Diagnosis of Single- or Multiple-Canal Benign Paroxysmal Positional Vertigo according to the Type of Nystagmus
Author(s) -
Dimitris G. Balatsouras,
George Koukoutsis,
Panayotis Ganelis,
George Korres,
Antonis Kaberos
Publication year - 2011
Publication title -
international journal of otolaryngology
Language(s) - English
Resource type - Journals
eISSN - 1687-921X
pISSN - 1687-9201
DOI - 10.1155/2011/483965
Subject(s) - benign paroxysmal positional vertigo , medicine , nystagmus , supine position , vertigo , vestibular system , semicircular canal , otorhinolaryngology , posterior semicircular canal , audiology , surgery
Benign paroxysmal positional vertigo (BPPV) is a common peripheral vestibular disorder encountered in primary care and specialist otolaryngology and neurology clinics. It is associated with a characteristic paroxysmal positional nystagmus, which can be elicited with specific diagnostic positional maneuvers, such as the Dix-Hallpike test and the supine roll test.
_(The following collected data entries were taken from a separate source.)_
(* ===== verification/LineEdit.v ===== *)
(** Line editing on the console: a session of typing, erasing and moving the cursor
    leaves in the input buffer, and on the screen, the line an abstract editor
    produces, and [consoleread] then delivers that line. *)

From S2P Require Import Prelude CString Printf Locks Guarded Expr Console.

(** ** Reasoning about the driver's routines

    [does m x Q]: with the console in state [x], [m] returns, and [Q] holds of the
    result and the new state; the lock and the CPU are left alone. *)

Definition putv (x : console) (g : guarded console) : guarded console := mk_g (g_cpu g) (g_lk g) x (g_wakes g).
Definition does {A} (m : M (guarded console) A) (x : console) (Q : A -> console -> Prop) : Prop :=
  forall g, g_val g = x -> exists a x', m g = Ret a (putv x' g) /\ Q a x'.

Lemma putv_same g : putv (g_val g) g = g.
Proof. by destruct g. Qed.

Lemma does_ret {A} (a : A) x (Q : A -> console -> Prop) : Q a x -> does (mret a) x Q.
Proof. intros H g Hg. exists a, x. split; [|done]. rewrite <- Hg, putv_same. done. Qed.
Lemma does_get x (Q : console -> console -> Prop) : Q x x -> does g_get x Q.
Proof. intros H g Hg. exists x, x. split; [|done]. rewrite <- Hg at 2. rewrite putv_same. by rewrite <- Hg. Qed.
Lemma does_mod f x (Q : unit -> console -> Prop) : Q tt (f x) -> does (g_mod f) x Q.
Proof. intros H g Hg. exists tt, (f x). split; [|done]. by rewrite <- Hg. Qed.
Lemma does_bind {A B} (m : M (guarded console) A) (f : A -> M (guarded console) B) x Q :
  does m x (fun a x' => does (f a) x' Q) -> does (m ≫= f) x Q.
Proof.
  intros H g Hg. destruct (H g Hg) as (a & x' & E & H'). rewrite (bind_eq _ _ _ _ _ E).
  destruct (H' (putv x' g) eq_refl) as (b & x'' & E' & HQ). by exists b, x''.
Qed.
Lemma does_mono {A} (m : M (guarded console) A) x (Q Q' : A -> console -> Prop) :
  does m x Q -> (forall a x', Q a x' -> Q' a x') -> does m x Q'.
Proof. intros H HQ g Hg. destruct (H g Hg) as (a & x' & E & Hq). exists a, x'. auto. Qed.
Lemma does_option {A} e (o : option A) a x (Q : A -> console -> Prop) : o = Some a -> Q a x -> does (of_option e o) x Q.
Proof. intros -> H. by apply does_ret. Qed.

(** Steps over the pure operations. *)
Ltac dstep :=
  lazymatch goal with
  | |- does (_ ≫= _) _ _ => apply does_bind
  | |- does (mret _) _ _ => apply does_ret
  | |- does g_get _ _ => apply does_get
  | |- does (g_mod _) _ _ => apply does_mod
  | |- does (in_ _) _ _ => unfold in_; apply does_mod
  | |- does _get_cursor_pos _ _ => unfold _get_cursor_pos
  | |- does (M_ret _) _ _ => apply does_ret
  | |- does (when true _) _ _ => cbn [when]
  | |- does (when false _) _ _ => cbn [when]
  end.
Ltac dsteps := cbv beta iota; repeat (dstep; cbv beta iota).

(** ** The screen *)

(** [x'] is [x] but for the screen and the serial line. *)
Definition shown (x x' : console) : Prop := exists p s u, x' = set_uart u (set_screen p s x).
Lemma shown_refl x : shown x x.
Proof. exists (cursor x), (crt x), (uart x). by destruct x. Qed.
Lemma shown_trans x y z : shown x y -> shown y z -> shown x z.
Proof. intros (p & s & u & ->) (p' & s' & u' & ->). by exists p', s', u'. Qed.

Definition glyph (c : Z) : Z := Z.lor (Z.land c 255) 1792.
(** A cell on which nothing is to be seen. *)
Definition blank (v : Z) : Prop := v = 0 \/ v = glyph 32.

Lemma u16_small x : 0 <= x < 65536 -> u16 x = x.
Proof. apply Z.mod_small. Qed.

Lemma update_cursor_does pos x (Q : unit -> console -> Prop) :
  0 <= pos < 65536 -> Q tt (set_screen pos (crt x) x) -> does (_update_cursor pos 0) x Q.
Proof. intros Hp H. unfold _update_cursor. dsteps. change (ctrue 0) with false. dsteps. by rewrite u16_small. Qed.

(** A character at position [p] of a screen that need not scroll. *)
Lemma consputc_does c x p :
  panicked x = false -> cursor x = p -> 0 <= p < 1919 -> c <> NL -> c <> BACKSPACE ->
  does (consputc c) x (fun _ x' => shown x x' /\ cursor x' = p + 1 /\ crt x' p = glyph c /\ blank (crt x' (p + 1)) /\
    forall i, i <> p -> i <> p + 1 -> crt x' i = crt x i).
Proof.
  intros Hpa Hc Hp H1 H2. unfold consputc. dsteps. rewrite Hpa. replace (c =? BACKSPACE) with false by lia.
  unfold uartputc, cgaputc. dsteps. cbn [cursor set_uart]. rewrite Hc.
  replace (c =? NL) with false by lia. replace (c =? BACKSPACE) with false by lia. replace (p >=? 16384) with false by lia.
  dsteps. replace ((p + 1 <? 0) || (p + 1 >? 2000)) with false by lia.
  rewrite Z.quot_div_nonneg by lia. assert ((p + 1) / 80 < 24) by (apply Z.div_lt_upper_bound; lia).
  replace ((p + 1) / 80 >=? 24) with false by lia. dsteps. unfold _update_cursor. dsteps. change (ctrue 32) with true. cbn [when].
  replace ((p + 1 <? 0) || (p + 1 >=? 16384)) with false by lia. dsteps. rewrite u16_small by lia.
  cbn [crt cursor set_screen set_uart]. split_and!.
  - by eexists _, _, _.
  - done.
  - replace (p =? p + 1) with false by lia. rewrite Z.eqb_refl. done.
  - rewrite Z.eqb_refl. by right.
  - intros i Hi1 Hi2. replace (i =? p + 1) with false by lia. replace (i =? p) with false by lia. done.
Qed.
(* ===== verification/Vm.v ===== *)
(** Page tables and user memory ([vm.c]), over the page allocator.

    The memory is that of [Kalloc]: [k_mem k a] is what the cell at kernel address
    [a] holds, a word for page-table entries and free-list links, a byte for user
    data; the code reads a cell at the width it was written.  The messages [vm.c]
    prints when memory runs out are left out. *)

From S2P Require Import Prelude Locks Guarded Kalloc.

Definition NPDENTRIES : nat := 1024.
Definition EXTMEM : Z := 1048576.
Definition DEVSPACE : Z := 4261412864. (* 0xFE000000 *)
Definition KERNLINK : Z := KERNBASE + EXTMEM.
Definition PTE_P : Z := 1.
Definition PTE_W : Z := 2.
Definition PTE_U : Z := 4.

Definition PDX (va : Z) : Z := Z.land (Z.shiftr va 22) 1023.
Definition PTX (va : Z) : Z := Z.land (Z.shiftr va 12) 1023.
Definition PGADDR (d t o : Z) : Z := u32 (Z.lor (Z.lor (Z.shiftl d 22) (Z.shiftl t 12)) o).
Definition PGROUNDDOWN (a : Z) : Z := Z.land a 4294963200. (* ~(PGSIZE-1) *)
Definition PTE_ADDR (pte : Z) : Z := Z.land pte 4294963200.
Definition PTE_FLAGS (pte : Z) : Z := Z.land pte 4095.
Definition P2V (a : Z) : Z := u32 (a + KERNBASE).
Definition present (pte : Z) : bool := ctrue (Z.land pte PTE_P).

(** Changes of memory: one cell, [memset(v, 0, PGSIZE)], a range of cells. *)
Definition with_mem (f : (Z -> Z) -> Z -> Z) (k : kmem) : kmem := mk_kmem (k_use_lock k) (k_freelist k) (f (k_mem k)).
Definition set_word (a x : Z) : kmem -> kmem := with_mem (fun m b => if b =? a then x else m b).
Definition zero_page (v : Z) : kmem -> kmem := with_mem (fun m b => if (v <=? b) && (b <? v + PGSIZE) then 0 else m b).
Definition copy_cells (dst src n : Z) : kmem -> kmem :=
  with_mem (fun m b => if (dst <=? b) && (b <? dst + n) then m (src + (b - dst)) else m b).
Definition put_cells (dst : Z) (l : list Z) : kmem -> kmem :=
  with_mem (fun m b => if (dst <=? b) && (b <? dst + Z.of_nat (length l)) then nth (Z.to_nat (b - dst)) l 0 else m b).

Section Vm.
(** [kend] is the end of the kernel and [data] the start of its data, which the
    linker sets; [me] is the CPU. *)
Context (kend data : Z) (me : nat).
Notation K := (M (guarded kmem)).

Definition rd (a : Z) : K Z := k ← g_get; mret (k_mem k a).
Definition wr (a x : Z) : K unit := g_mod (set_word a x).

(** Returns the address of the entry, or 0. *)
Definition walkpgdir (pgdir va : Z) (alloc : bool) : K Z :=
  let pde := pgdir + 4 * PDX va in
  e ← rd pde;
  if present e then mret (P2V (PTE_ADDR e) + 4 * PTX va)
  else if negb alloc then mret 0
  else
    pgtab ← kalloc me;
    if pgtab =? 0 then mret 0
    else
      g_mod (zero_page pgtab) ;;
      wr pde (Z.lor (Z.lor (Z.lor (V2P pgtab) PTE_P) PTE_W) PTE_U) ;;
      mret (pgtab + 4 * PTX va).

(** [n] pages after the one at [a]. *)
Fixpoint mappages_loop (n : nat) (pgdir a pa perm : Z) : K Z :=
  pte ← walkpgdir pgdir a true;
  if pte =? 0 then mret (-1)
  else
    e ← rd pte;
    if present e then panic "remap"
    else
      wr pte (Z.lor (Z.lor pa perm) PTE_P) ;;
      match n with
      | O => mret 0
      | S n' => mappages_loop n' pgdir (u32 (a + PGSIZE)) (u32 (pa + PGSIZE)) perm
      end.
(** The loop ends when [a] reaches [last], wrapping around if it has to. *)
Definition mappages (pgdir va size pa perm : Z) : K Z :=
  let a := PGROUNDDOWN va in
  let last := PGROUNDDOWN (u32 (va + size - 1)) in
  mappages_loop (Z.to_nat (u32 (last - a) / PGSIZE)) pgdir a pa perm.

(** The loop of [deallocuvm] from [a] on. *)
Fixpoint deallocuvm_loop (fuel : nat) (pgdir a oldsz : Z) : K unit :=
  match fuel with
  | O => faults OutOfFuel
  | S f =>
      if negb (a <? oldsz) then mret tt
      else
        pte ← walkpgdir pgdir a false;
        if pte =? 0 then
          deallocuvm_loop f pgdir (u32 (u32 (PGADDR (PDX a + 1) 0 0 - PGSIZE) + PGSIZE)) oldsz
        else
          e ← rd pte;
          (if present e then
             let pa := PTE_ADDR e in
             if pa =? 0 then panic "kfree"
             else kfree kend me (P2V pa) ;; wr pte 0
           else mret tt) ;;
          deallocuvm_loop f pgdir (u32 (a + PGSIZE)) oldsz
  end.
Definition deallocuvm (pgdir oldsz newsz : Z) : K Z :=
  if newsz >=? oldsz then mret oldsz
  else
    let a := PGROUNDUP newsz in
    (* every turn moves [a] up by a page or more *)
    deallocuvm_loop (Z.to_nat ((oldsz - a) / PGSIZE + 2)) pgdir a oldsz ;;
    mret newsz.

Fixpoint allocuvm_loop (fuel : nat) (pgdir a oldsz newsz : Z) : K Z :=
  match fuel with
  | O => faults OutOfFuel
  | S f =>
      if negb (a <? newsz) then mret newsz
      else
        mem ← kalloc me;
        if mem =? 0 then
          deallocuvm pgdir newsz oldsz ;; mret 0
        else
          g_mod (zero_page mem) ;;
          r ← mappages pgdir a PGSIZE (V2P mem) (Z.lor PTE_W PTE_U);
          if r <? 0 then
            deallocuvm pgdir newsz oldsz ;; kfree kend me mem ;; mret 0
          else allocuvm_loop f pgdir (u32 (a + PGSIZE)) oldsz newsz
  end.
Definition allocuvm (pgdir oldsz newsz : Z) : K Z :=
  if newsz >=? KERNBASE then mret 0
  else if newsz <? oldsz then mret oldsz
  else
    let a := PGROUNDUP oldsz in
    allocuvm_loop (Z.to_nat ((newsz - a) / PGSIZE + 2)) pgdir a oldsz newsz.

Fixpoint free_tables (n : nat) (i pgdir : Z) : K unit :=
  match n with
  | O => mret tt
  | S n' =>
      e ← rd (pgdir + 4 * i);
      when (present e) (kfree kend me (P2V (PTE_ADDR e))) ;;
      free_tables n' (i + 1) pgdir
  end.
Definition freevm (pgdir : Z) : K unit :=
  if pgdir =? 0 then panic "freevm: no pgdir"
  else
    deallocuvm pgdir KERNBASE 0 ;;
    free_tables NPDENTRIES 0 pgdir ;;
    kfree kend me pgdir.

(** [kmap]: virtual address, physical start and end, permissions. *)
Definition kmap : list (Z * Z * Z * Z) :=
  [ (KERNBASE, 0, EXTMEM, PTE_W);
    (KERNLINK, V2P KERNLINK, V2P data, 0);
    (data, V2P data, PHYSTOP, PTE_W);
    (DEVSPACE, DEVSPACE, 0, PTE_W) ].

Fixpoint map_kernel (pgdir : Z) (ks : list (Z * Z * Z * Z)) : K Z :=
  match ks with
  | [] => mret pgdir
  | (virt, phys_start, phys_end, perm) :: ks' =>
      r ← mappages pgdir virt (u32 (phys_end - phys_start)) phys_start perm;
      if r <? 0 then freevm pgdir ;; mret 0 else map_kernel pgdir ks'
  end.
Definition setupkvm : K Z :=
  pgdir ← kalloc me;
  if pgdir =? 0 then mret 0
  else
    g_mod (zero_page pgdir) ;;
    if P2V PHYSTOP >? DEVSPACE then panic "PHYSTOP too high"
    else map_kernel pgdir kmap.

(** [kalloc]'s result is not checked. *)
Definition inituvm (pgdir : Z) (init : list Z) : K unit :=
  if Z.of_nat (length init) >=? PGSIZE then panic "inituvm: more than a page"
  else
    mem ← kalloc me;
    if mem =? 0 then faults NullDeref
    else
      g_mod (zero_page mem) ;;
      mappages pgdir 0 PGSIZE (V2P mem) (Z.lor PTE_W PTE_U) ;;
      g_mod (put_cells mem init).

Definition clearpteu (pgdir uva : Z) : K unit :=
  pte ← walkpgdir pgdir uva false;
  if pte =? 0 then panic "clearpteu"
  else e ← rd pte; wr pte (Z.land e (u32 (Z.lnot PTE_U))).

Fixpoint copyuvm_loop (fuel : nat) (pgdir d sz i : Z) : K Z :=
  match fuel with
  | O => faults OutOfFuel
  | S f =>
      if negb (i <? sz) then mret d
      else
        pte ← walkpgdir pgdir i false;
        if pte =? 0 then panic "copyuvm: pte should exist"
        else
          e ← rd pte;
          if negb (present e) then panic "copyuvm: page not present"
          else
            let pa := PTE_ADDR e in
            let flags := PTE_FLAGS e in
            mem ← kalloc me;
            if mem =? 0 then freevm d ;; mret 0
            else
              g_mod (copy_cells mem (P2V pa) PGSIZE) ;;
              r ← mappages d i PGSIZE (V2P mem) flags;
              if r <? 0 then kfree kend me mem ;; freevm d ;; mret 0
              else copyuvm_loop f pgdir d sz (u32 (i + PGSIZE))
  end.
Definition copyuvm (pgdir sz : Z) : K Z :=
  d ← setupkvm;
  if d =? 0 then mret 0
  else copyuvm_loop (Z.to_nat (sz / PGSIZE + 2)) pgdir d sz 0.

(** The entry is read without checking that there is one. *)
Definition uva2ka (pgdir uva : Z) : K Z :=
  pte ← walkpgdir pgdir uva false;
  if pte =? 0 then faults NullDeref
  else
    e ← rd pte;
    if negb (present e) then mret 0
    else if Z.land e PTE_U =? 0 then mret 0
    else mret (P2V (PTE_ADDR e)).

Fixpoint copyout_loop (fuel : nat) (pgdir va : Z) (buf : list Z) : K Z :=
  match fuel with
  | O => faults OutOfFuel
  | S f =>
      if Z.of_nat (length buf) =? 0 then mret 0
      else
        let va0 := PGROUNDDOWN va in
        pa0 ← uva2ka pgdir va0;
        if pa0 =? 0 then mret (-1)
        else
          let n := PGSIZE - (va - va0) in
          let n := if n >? Z.of_nat (length buf) then Z.of_nat (length buf) else n in
          g_mod (put_cells (pa0 + (va - va0)) (take (Z.to_nat n) buf)) ;;
          copyout_loop f pgdir (u32 (va0 + PGSIZE)) (drop (Z.to_nat n) buf)
  end.
(** [len] bytes touch at most [len / PGSIZE + 2] pages. *)
Definition copyout (pgdir va : Z) (p : list Z) : K Z :=
  copyout_loop (Z.to_nat (Z.of_nat (length p) / PGSIZE + 3)) pgdir va p.
End Vm.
Current clinical research focused on diagnosing and treating various types of BPPV, according to the semicircular canal involved and according to the implicated pathogenetic mechanism. Cases of multiple-canal BPPV have been specifically investigated because until recently these were resistant to treatment with standard canalith repositioning procedures. Probably, the most significant factor in diagnosis of the type of BPPV is observation of the provoked nystagmus, during the diagnostic positional maneuvers. We describe in detail the various types of nystagmus, according to the canals involved, which are the keypoint to accurate diagnosis.